Dataset entries:

(** A successful run of the signed-URL handler stores ffmpeg's faststart
    remux of the uploaded bytes under [<aspect>/<base64>.mp4], stores the locator "bucket,key" in the
    record, and answers with the record carrying the URL presigned for
    exactly that bucket and key for 15 minutes. *)
Lemma signed_success_state (env : Env) (presign : string -> string -> Z -> option string)
    (w0 w1 : World) (r : Response) :
  VideoSigned.run env presign w0 = (r, w1) -> status r = StatusOK ->
  has_comma (cfg_s3Bucket env) = false ->
  exists videoID v contents contentType aspect randomBytes url,
    req_videoID env = Some videoID /\ db w0 !! videoID = Some v /\
    req_file env "video" = Some (contents, contentType) /\
    getVideoAspectRatio (ffprobe env) = inl aspect /\ randRead env = Some randomBytes /\
    (let key := objectKey aspect randomBytes in
     s3 w1 = <[(cfg_s3Bucket env, key) := faststart_output env contents]> (s3 w0) /\
     db w1 = <[ID v := with_video_url v (Some (locator (cfg_s3Bucket env) key))]> (db w0) /\
     presign (cfg_s3Bucket env) key presignExpiry = Some url /\
     body r = BodyVideo (with_video_url v (Some url))).
Proof.
  intros Hrun Hok Hb.
  unfold VideoSigned.run, VideoSigned.handlerUploadVideo in Hrun. unfold_handler.
  unfold dbVideoToSignedVideo, SplitN2 in Hrun.
  run_all; autorewrite with world in *; try discriminate.
  all: rewrite ?locator_nonempty, ?cut_comma_locator in * by exact Hb; try discriminate.
  match goal with H : Some (_, _) = Some (_, _) |- _ => injection H as <- <- end.
  eexists _, _, _, _, _, _, _. do 5 (split; [reflexivity || eassumption |]). cbn zeta.
  rewrite lookup_insert_eq. cbn [default]. rewrite insert_insert_eq, lookup_insert_eq.
  cbn [default].
  split; [reflexivity | split; [reflexivity | split; [eassumption | reflexivity]]].
Qed.

Lemma signed_success_state_witness :
  exists url, body (fst (VideoSigned.run sample_ok_env sample_presign sample_world)) =
              BodyVideo (with_video_url sample_video (Some url)).
Proof.
  destruct (signed_success_state sample_ok_env sample_presign sample_world
              (snd (VideoSigned.run sample_ok_env sample_presign sample_world))
              (fst (VideoSigned.run sample_ok_env sample_presign sample_world)))
    as (videoID & v & contents & contentType & aspect & randomBytes & url &
        Hid & Hv & _ & _ & _ & _ & _ & _ & Hbody).
  - apply surjective_pairing.
  - vm_compute. reflexivity.
  - vm_compute. reflexivity.
  - exists url. rewrite Hbody. injection Hid as <-. injection Hv as <-. reflexivity.
Defined.

(** When presigning fails, the signed-URL handler answers 500 "Failed to
    generate URL" although the object is stored and the record already
    holds the locator. *)
Lemma signed_url_failure_after_commit (env : Env) (presign : string -> string -> Z -> option string)
    (w0 w1 : World) (r : Response) :
  VideoSigned.run env presign w0 = (r, w1) -> body r = BodyError "Failed to generate URL" ->
  has_comma (cfg_s3Bucket env) = false ->
  exists videoID v key contents,
    req_videoID env = Some videoID /\ db w0 !! videoID = Some v /\
    presign (cfg_s3Bucket env) key presignExpiry = None /\
    status r = StatusInternalServerError /\
    s3 w1 = <[(cfg_s3Bucket env, key) := contents]> (s3 w0) /\
    db w1 = <[ID v := with_video_url v (Some (locator (cfg_s3Bucket env) key))]> (db w0).
Proof.
  intros Hrun Hbody Hb.
  unfold VideoSigned.run, VideoSigned.handlerUploadVideo in Hrun. unfold_handler.
  unfold dbVideoToSignedVideo, SplitN2 in Hrun.
  run_all; autorewrite with world in *; try discriminate.
  all: rewrite ?locator_nonempty, ?cut_comma_locator in * by exact Hb; try discriminate.
  match goal with H : Some (_, _) = Some (_, _) |- _ => injection H as <- <- end.
  eexists _, _, _, _.
  split; [reflexivity |]. split; [eassumption |]. split; [eassumption |].
  split; [reflexivity |]. split; reflexivity.
Qed.

Lemma signed_url_failure_after_commit_witness :
  exists key, db (snd (VideoSigned.run sample_ok_env (fun _ _ _ => None) sample_world)) =
    <[ "vid-1" := with_video_url sample_video (Some (locator "tubely-bucket" key)) ]>
      (db sample_world).
Proof.
  destruct (signed_url_failure_after_commit sample_ok_env (fun _ _ _ => None) sample_world
              (snd (VideoSigned.run sample_ok_env (fun _ _ _ => None) sample_world))
              (fst (VideoSigned.run sample_ok_env (fun _ _ _ => None) sample_world)))
    as (videoID & v & key & contents & Hid & Hv & _ & _ & _ & Hdb).
  - apply surjective_pairing.
  - vm_compute. reflexivity.
  - vm_compute. reflexivity.
  - exists key. rewrite Hdb. injection Hid as <-. injection Hv as <-. reflexivity.
Defined.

◆ EXERCISE: Copy out each line of the entries above that holds "Some".

◆ ANSWER TO THIS TASK:
    req_videoID env = Some videoID /\ db w0 !! videoID = Some v /\
    req_file env "video" = Some (contents, contentType) /\
    getVideoAspectRatio (ffprobe env) = inl aspect /\ randRead env = Some randomBytes /\
     db w1 = <[ID v := with_video_url v (Some (locator (cfg_s3Bucket env) key))]> (db w0) /\
     presign (cfg_s3Bucket env) key presignExpiry = Some url /\
     body r = BodyVideo (with_video_url v (Some url))).
  match goal with H : Some (_, _) = Some (_, _) |- _ => injection H as <- <- end.
              BodyVideo (with_video_url sample_video (Some url)).
    req_videoID env = Some videoID /\ db w0 !! videoID = Some v /\
    db w1 = <[ID v := with_video_url v (Some (locator (cfg_s3Bucket env) key))]> (db w0).
  match goal with H : Some (_, _) = Some (_, _) |- _ => injection H as <- <- end.
    <[ "vid-1" := with_video_url sample_video (Some (locator "tubely-bucket" key)) ]>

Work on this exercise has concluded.